● **Dataset entries**
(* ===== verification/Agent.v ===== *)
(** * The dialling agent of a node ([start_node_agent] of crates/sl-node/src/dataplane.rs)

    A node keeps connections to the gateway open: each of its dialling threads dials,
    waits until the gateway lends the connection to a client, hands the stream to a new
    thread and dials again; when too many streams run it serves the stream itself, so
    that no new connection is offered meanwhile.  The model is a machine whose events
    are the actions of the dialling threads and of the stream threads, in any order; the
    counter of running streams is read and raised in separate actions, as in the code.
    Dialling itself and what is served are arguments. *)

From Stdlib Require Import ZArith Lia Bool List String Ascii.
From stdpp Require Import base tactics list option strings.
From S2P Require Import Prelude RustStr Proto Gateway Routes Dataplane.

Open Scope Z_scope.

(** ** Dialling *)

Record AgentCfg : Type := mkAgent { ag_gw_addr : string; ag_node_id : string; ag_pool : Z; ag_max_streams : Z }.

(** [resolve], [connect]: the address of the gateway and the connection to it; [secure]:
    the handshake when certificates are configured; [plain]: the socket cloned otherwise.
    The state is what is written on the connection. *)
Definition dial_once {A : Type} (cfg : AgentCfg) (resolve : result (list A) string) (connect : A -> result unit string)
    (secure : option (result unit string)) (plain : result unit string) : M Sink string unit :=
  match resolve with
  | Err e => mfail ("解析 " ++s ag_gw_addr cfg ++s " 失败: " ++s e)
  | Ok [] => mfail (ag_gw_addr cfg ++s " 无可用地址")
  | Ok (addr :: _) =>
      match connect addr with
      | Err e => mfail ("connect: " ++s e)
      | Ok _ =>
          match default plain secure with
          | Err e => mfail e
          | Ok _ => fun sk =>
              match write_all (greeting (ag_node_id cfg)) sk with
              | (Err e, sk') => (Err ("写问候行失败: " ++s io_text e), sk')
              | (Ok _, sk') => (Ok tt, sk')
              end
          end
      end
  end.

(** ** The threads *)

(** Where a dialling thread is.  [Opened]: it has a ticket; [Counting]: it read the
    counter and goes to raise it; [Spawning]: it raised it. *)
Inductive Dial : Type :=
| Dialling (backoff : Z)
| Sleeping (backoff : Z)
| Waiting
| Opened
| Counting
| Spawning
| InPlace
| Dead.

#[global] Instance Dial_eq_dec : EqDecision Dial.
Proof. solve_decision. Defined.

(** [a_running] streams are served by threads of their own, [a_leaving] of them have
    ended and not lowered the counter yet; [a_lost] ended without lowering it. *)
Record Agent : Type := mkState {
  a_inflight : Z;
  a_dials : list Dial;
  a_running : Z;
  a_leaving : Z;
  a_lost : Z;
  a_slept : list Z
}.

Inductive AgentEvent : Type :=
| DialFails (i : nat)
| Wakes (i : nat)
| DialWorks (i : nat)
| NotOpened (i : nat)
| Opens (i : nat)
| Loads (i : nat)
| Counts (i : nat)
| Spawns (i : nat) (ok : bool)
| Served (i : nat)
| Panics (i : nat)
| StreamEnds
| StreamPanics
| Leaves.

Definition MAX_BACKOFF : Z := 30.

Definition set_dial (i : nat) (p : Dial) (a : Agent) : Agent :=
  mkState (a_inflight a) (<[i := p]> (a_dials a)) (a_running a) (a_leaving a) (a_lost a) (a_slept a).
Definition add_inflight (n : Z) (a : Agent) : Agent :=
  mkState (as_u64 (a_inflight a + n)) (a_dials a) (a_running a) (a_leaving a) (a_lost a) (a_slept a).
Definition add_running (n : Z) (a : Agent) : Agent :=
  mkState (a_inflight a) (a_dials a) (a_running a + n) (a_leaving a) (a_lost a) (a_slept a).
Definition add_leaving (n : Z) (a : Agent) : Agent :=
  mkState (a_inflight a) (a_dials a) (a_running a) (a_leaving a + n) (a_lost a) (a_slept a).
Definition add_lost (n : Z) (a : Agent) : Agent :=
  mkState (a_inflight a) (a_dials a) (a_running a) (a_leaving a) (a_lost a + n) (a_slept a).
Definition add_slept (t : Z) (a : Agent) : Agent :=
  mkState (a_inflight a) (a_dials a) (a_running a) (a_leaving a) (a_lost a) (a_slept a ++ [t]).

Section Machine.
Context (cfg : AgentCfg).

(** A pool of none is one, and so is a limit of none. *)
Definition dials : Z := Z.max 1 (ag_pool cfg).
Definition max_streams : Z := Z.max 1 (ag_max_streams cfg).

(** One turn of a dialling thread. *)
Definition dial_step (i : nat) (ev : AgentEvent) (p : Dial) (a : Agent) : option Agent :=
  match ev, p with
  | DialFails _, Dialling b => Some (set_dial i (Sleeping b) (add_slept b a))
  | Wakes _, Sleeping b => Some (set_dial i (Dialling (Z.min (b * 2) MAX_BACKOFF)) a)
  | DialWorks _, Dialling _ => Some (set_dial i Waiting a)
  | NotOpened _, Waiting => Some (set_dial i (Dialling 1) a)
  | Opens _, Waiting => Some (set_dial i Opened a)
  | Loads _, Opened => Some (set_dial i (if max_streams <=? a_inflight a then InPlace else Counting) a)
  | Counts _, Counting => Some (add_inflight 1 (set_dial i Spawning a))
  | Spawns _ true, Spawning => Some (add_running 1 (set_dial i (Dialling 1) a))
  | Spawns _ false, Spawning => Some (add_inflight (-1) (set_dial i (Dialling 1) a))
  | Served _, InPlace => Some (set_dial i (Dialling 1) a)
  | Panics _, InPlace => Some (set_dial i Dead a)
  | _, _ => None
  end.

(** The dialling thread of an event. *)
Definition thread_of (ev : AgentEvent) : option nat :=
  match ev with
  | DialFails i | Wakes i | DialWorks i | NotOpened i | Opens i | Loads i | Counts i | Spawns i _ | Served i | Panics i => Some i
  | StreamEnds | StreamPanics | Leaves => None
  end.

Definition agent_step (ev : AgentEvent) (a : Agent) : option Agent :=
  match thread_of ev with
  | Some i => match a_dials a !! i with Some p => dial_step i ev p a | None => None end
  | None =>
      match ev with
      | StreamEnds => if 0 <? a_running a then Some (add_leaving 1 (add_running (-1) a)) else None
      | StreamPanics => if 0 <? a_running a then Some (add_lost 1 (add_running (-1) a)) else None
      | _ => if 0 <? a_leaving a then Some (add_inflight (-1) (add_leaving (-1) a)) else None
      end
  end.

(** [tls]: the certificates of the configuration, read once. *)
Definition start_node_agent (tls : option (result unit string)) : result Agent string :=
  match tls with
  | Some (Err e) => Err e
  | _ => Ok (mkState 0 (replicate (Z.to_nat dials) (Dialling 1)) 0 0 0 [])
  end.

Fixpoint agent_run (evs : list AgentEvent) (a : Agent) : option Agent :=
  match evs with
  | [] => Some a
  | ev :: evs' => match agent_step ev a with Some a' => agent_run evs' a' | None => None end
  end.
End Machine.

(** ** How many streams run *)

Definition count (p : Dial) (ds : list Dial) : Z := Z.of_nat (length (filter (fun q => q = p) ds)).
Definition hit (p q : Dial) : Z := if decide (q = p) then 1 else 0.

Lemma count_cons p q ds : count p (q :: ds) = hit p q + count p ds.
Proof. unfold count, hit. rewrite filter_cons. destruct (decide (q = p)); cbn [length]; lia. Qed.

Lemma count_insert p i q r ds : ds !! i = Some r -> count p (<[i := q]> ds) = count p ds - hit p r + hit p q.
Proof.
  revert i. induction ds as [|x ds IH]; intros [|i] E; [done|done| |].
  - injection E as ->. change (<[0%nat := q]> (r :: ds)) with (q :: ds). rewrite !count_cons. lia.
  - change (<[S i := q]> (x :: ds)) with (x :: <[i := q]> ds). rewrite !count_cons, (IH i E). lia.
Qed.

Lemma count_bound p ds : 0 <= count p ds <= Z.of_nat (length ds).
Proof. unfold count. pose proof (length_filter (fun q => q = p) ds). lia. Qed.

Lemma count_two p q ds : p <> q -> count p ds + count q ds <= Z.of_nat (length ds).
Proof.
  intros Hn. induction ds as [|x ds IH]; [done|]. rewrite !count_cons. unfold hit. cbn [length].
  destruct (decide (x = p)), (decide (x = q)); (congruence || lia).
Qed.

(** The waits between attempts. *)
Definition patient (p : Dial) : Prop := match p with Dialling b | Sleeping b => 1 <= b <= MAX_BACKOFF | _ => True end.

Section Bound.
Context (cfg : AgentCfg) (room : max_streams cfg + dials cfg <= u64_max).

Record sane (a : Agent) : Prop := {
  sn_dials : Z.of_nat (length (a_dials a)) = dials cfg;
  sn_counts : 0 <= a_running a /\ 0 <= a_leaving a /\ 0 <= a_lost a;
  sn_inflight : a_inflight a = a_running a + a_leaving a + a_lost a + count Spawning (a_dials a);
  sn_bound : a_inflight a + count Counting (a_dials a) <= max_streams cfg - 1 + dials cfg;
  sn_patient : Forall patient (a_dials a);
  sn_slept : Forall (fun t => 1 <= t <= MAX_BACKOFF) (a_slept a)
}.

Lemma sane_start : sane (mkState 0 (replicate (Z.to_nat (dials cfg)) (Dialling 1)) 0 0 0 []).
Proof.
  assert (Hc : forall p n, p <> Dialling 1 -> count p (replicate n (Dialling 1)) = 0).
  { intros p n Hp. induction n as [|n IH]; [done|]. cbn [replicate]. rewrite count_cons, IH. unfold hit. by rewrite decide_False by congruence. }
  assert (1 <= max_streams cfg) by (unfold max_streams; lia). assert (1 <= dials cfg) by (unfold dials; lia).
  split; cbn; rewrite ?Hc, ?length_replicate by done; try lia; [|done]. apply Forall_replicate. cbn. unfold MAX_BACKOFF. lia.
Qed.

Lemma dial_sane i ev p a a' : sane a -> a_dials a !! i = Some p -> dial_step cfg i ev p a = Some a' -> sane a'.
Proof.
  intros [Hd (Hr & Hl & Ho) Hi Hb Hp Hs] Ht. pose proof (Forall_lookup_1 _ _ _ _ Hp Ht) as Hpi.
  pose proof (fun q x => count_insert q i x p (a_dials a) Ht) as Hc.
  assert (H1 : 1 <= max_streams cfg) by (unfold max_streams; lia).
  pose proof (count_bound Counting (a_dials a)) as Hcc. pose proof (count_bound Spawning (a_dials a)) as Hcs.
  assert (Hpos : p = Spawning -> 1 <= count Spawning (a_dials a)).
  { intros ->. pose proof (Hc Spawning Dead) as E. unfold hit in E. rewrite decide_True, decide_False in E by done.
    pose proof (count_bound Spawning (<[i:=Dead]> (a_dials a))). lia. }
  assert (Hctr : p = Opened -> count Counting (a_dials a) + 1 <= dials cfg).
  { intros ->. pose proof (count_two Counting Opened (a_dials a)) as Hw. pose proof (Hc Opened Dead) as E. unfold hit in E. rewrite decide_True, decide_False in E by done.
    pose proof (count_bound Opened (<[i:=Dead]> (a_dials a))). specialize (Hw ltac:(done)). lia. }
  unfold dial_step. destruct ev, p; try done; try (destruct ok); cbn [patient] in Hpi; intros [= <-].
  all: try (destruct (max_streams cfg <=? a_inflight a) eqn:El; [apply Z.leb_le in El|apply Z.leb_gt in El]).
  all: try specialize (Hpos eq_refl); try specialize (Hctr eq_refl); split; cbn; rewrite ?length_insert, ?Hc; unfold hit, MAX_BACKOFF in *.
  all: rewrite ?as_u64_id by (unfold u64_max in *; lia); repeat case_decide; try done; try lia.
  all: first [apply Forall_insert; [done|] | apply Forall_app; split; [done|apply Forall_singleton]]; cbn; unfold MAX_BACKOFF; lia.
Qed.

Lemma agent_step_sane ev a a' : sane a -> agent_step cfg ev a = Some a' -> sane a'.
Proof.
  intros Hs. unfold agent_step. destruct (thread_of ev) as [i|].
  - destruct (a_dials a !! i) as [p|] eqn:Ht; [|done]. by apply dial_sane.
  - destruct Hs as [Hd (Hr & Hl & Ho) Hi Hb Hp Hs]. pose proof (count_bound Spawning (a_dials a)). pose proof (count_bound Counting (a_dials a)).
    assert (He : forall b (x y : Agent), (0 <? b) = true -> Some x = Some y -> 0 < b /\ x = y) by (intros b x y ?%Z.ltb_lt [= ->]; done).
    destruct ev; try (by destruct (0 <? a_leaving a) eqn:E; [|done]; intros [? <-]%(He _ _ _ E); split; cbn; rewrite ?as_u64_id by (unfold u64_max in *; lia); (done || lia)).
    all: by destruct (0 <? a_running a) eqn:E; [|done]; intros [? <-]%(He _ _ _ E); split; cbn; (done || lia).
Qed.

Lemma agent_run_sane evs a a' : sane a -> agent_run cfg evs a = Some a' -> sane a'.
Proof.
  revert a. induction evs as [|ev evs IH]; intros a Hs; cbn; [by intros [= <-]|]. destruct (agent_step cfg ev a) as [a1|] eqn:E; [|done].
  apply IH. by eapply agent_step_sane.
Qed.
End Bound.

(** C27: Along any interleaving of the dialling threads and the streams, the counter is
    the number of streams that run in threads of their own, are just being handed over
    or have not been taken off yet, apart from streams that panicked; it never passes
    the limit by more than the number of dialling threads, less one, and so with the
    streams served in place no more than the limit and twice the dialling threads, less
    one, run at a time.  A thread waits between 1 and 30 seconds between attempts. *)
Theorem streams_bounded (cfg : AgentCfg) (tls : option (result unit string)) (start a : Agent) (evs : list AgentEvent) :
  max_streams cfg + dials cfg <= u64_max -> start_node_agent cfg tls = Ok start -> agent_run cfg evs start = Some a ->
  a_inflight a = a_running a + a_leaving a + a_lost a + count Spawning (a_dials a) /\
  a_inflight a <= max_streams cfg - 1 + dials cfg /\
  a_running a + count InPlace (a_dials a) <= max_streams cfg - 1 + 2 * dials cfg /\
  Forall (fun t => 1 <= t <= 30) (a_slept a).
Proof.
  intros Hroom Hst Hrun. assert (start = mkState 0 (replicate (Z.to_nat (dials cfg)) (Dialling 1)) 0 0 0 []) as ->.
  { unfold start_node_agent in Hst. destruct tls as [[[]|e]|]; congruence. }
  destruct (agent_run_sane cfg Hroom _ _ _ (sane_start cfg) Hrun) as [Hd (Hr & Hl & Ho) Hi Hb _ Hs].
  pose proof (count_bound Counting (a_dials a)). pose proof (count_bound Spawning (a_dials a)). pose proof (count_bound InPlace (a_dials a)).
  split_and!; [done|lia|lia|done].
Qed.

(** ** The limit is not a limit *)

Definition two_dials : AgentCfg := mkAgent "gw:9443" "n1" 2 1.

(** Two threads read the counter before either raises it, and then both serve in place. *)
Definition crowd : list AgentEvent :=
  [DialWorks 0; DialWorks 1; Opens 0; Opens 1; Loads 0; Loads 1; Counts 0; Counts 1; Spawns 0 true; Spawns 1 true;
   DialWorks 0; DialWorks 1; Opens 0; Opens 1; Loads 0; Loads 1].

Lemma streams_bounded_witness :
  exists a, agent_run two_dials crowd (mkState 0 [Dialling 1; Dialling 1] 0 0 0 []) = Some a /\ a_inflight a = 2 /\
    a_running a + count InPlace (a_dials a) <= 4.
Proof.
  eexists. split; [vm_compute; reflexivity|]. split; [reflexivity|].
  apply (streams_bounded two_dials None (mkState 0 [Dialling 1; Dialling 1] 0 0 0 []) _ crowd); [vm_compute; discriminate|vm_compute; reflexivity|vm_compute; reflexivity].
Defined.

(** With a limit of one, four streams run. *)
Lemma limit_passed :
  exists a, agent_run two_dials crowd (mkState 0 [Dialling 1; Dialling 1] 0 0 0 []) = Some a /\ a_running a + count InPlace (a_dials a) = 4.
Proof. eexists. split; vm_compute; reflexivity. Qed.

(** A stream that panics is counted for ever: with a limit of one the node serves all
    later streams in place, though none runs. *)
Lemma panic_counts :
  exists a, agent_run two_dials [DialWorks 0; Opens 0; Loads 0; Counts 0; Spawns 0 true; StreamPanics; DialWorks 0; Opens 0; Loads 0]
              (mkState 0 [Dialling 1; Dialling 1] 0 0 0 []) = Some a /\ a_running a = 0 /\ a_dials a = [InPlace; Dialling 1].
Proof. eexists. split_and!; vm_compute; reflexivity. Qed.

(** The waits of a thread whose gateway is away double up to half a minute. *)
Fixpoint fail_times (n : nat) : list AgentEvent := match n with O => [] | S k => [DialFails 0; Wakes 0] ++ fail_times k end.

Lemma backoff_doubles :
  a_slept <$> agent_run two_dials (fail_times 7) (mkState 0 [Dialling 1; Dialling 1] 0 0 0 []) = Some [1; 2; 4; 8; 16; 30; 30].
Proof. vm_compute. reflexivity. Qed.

● **What needs to be done**
Could you please retype the lines from the start of the data through the line with "(** [resolve], [connect]: the", both included, and nothing else?

● **Task output**
(* ===== verification/Agent.v ===== *)
(** * The dialling agent of a node ([start_node_agent] of crates/sl-node/src/dataplane.rs)

    A node keeps connections to the gateway open: each of its dialling threads dials,
    waits until the gateway lends the connection to a client, hands the stream to a new
    thread and dials again; when too many streams run it serves the stream itself, so
    that no new connection is offered meanwhile.  The model is a machine whose events
    are the actions of the dialling threads and of the stream threads, in any order; the
    counter of running streams is read and raised in separate actions, as in the code.
    Dialling itself and what is served are arguments. *)

From Stdlib Require Import ZArith Lia Bool List String Ascii.
From stdpp Require Import base tactics list option strings.
From S2P Require Import Prelude RustStr Proto Gateway Routes Dataplane.

Open Scope Z_scope.

(** ** Dialling *)

Record AgentCfg : Type := mkAgent { ag_gw_addr : string; ag_node_id : string; ag_pool : Z; ag_max_streams : Z }.

(** [resolve], [connect]: the address of the gateway and the connection to it; [secure]:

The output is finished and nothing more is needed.